31 Views Asked by At

Background

This question is too broad probably, but the context here is, i have a couchbase 7.1 enterprise server, and i am running with 3 index node and 3 data node setup.

I am having secondary index on my collection and not having any primary index.

I have written a query with window function row_number to partition and order the documents inside collection

  1. all the where clause entries (columns) in my query is part of my secondary index.
  2. my partition by clause (column on which i am partitioning) is also part of my secondary index.

still the query execution is taking more time around 4-5 seconds. I am having around 200k documents on the collection on which i am querying.
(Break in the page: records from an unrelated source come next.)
(** Two clients read version 4; the first update passes, the second finds version 5. *)
Lemma UpdatePipeline_correct_witness :
  let tbl := {[sample_id := sample_row]} in
  let first := UpdatePipeline canonical None None 20 sample_ids sample_id (inl (rename "a")) tbl tbl in
  let second := UpdatePipeline canonical None None 30 sample_ids sample_id (inl (rename "b")) tbl first.1 in
  first.2.1 = 200 /\ second.2.1 = 409 /\ second.1 = first.1 /\ pr_Name <$> (first.1 !! sample_id) = Some "a"%string.
Proof.
  intros tbl first second.
  assert (keyed tbl) as Hk by (apply map_Forall_singleton; reflexivity).
  pose proof (UpdatePipeline_correct canonical None None 20 sample_ids sample_id (inl (rename "a")) tbl tbl Hk) as (H1 & _).
  pose proof (UpdatePipeline_correct canonical None None 30 sample_ids sample_id (inl (rename "b")) tbl first.1 Hk) as (_ & _ & H2 & _).
  split_and!; [|reflexivity| |reflexivity].
  - apply H1. exists sample_id, (rename "a"), sample_row, sample_row. split_and!; done.
  - apply H2. discriminate.
Defined.

(** ** Listing *)

Lemma omap_filter_length {A} (p : A -> bool) (m : gmap string A) ord :
  length (List.filter p (omap (fun id => m !! id) ord))
  = length (filter (fun id => from_option p false (m !! id) = true) ord).
Proof.
  induction ord as [|id ord IH]; [done|]. simpl. destruct (m !! id) as [x|] eqn:Hx; simpl.
  - destruct (p x) eqn:Hp; simpl; [rewrite filter_cons_True|rewrite filter_cons_False]; simpl; rewrite ?Hx; simpl; rewrite ?Hp, ?IH; auto.
  - rewrite filter_cons_False; [done|]. by rewrite Hx.
Qed.

(** The rows that a listing by status is taken from are those that are counted. *)
Lemma listing_count ord status limit offset tbl :
  status <> ""%string -> range_order tbl ord ->
  length (listing ord (PipelineRepo.mkPipelineFilter status "" limit offset) tbl) = size (filter (fun kv => pr_Status kv.2 = status) tbl).
Proof.
  intros Hs Hord. unfold listing. rewrite (Permutation_length (merge_sort_Permutation PipelineRepo.newer _)), omap_filter_length.
  rewrite <- size_dom. unfold size, set_size. simpl. apply Permutation_length, NoDup_Permutation.
  - apply NoDup_filter. by eapply range_order_NoDup.
  - apply NoDup_elements.
  - intros id. rewrite list_elem_of_filter, elem_of_elements, elem_of_dom, (range_order_elem tbl ord id Hord). split.
    + intros [Hp [r Hr]]. rewrite Hr in Hp. exists r. apply map_lookup_filter_Some. split; [done|].
      cbn [from_option] in Hp. unfold matches in Hp. cbn [pf_Status pf_CreatedBy] in Hp.
      destruct (String.eqb_spec status ""); [done|]. by destruct (String.eqb_spec (pr_Status r) status).
    + intros [r [Hr Hst]%map_lookup_filter_Some]. rewrite Hr. split; [|eauto]. simpl in Hst. cbn [from_option]. unfold matches.
      cbn [pf_Status pf_CreatedBy]. by rewrite Hst, String.eqb_refl, orb_true_r.
Qed.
Query : (Please note this is anonymised query to give perspective and not actual query)

WITH data_from_index AS (
SELECT *, ROW_NUMBER(PARTITION BY col1 ORDER BY col2) as num
FROM regions
WHERE country = "usa" AND state="ny" AND language="spanish"
),
ranking AS (
SELECT *
FROM data_from_index
WHERE num=1
),
sorted AS (
SELECT * FROM ranking 
ORDER BY col3
OFFSET 0 LIMIT 500
)
SELECT * FROM sorted;

In above query analysis what i found is the first clause which reads data from collection itself is taking 95% of the time, and it is able to use the index which we have, but it is selecting around 100k records out of my total 200k records, and then in subsequent clauses, it is doing sorting and paging on those 100k.

Question

What are the other things which I should keep in mind to optimize query performance in couchbase, apart from things mentioned in background section, and if I am missing something fundamental here, please point out.

1

There are 1 best solutions below

0
vsr On

Window functions will not reduce the any final result. PARTITION BY, ORDER BY required sort. Which depends on the result set size. Best way diagnosis is:

  1. Run the query in Query workbench
  2. Go to Plan Text Tab
  3. Take look each operator ItemsIn, ItemsOut, various times and see https://www.couchbase.com/blog/optimize-n1ql-performance-using-request-profiling/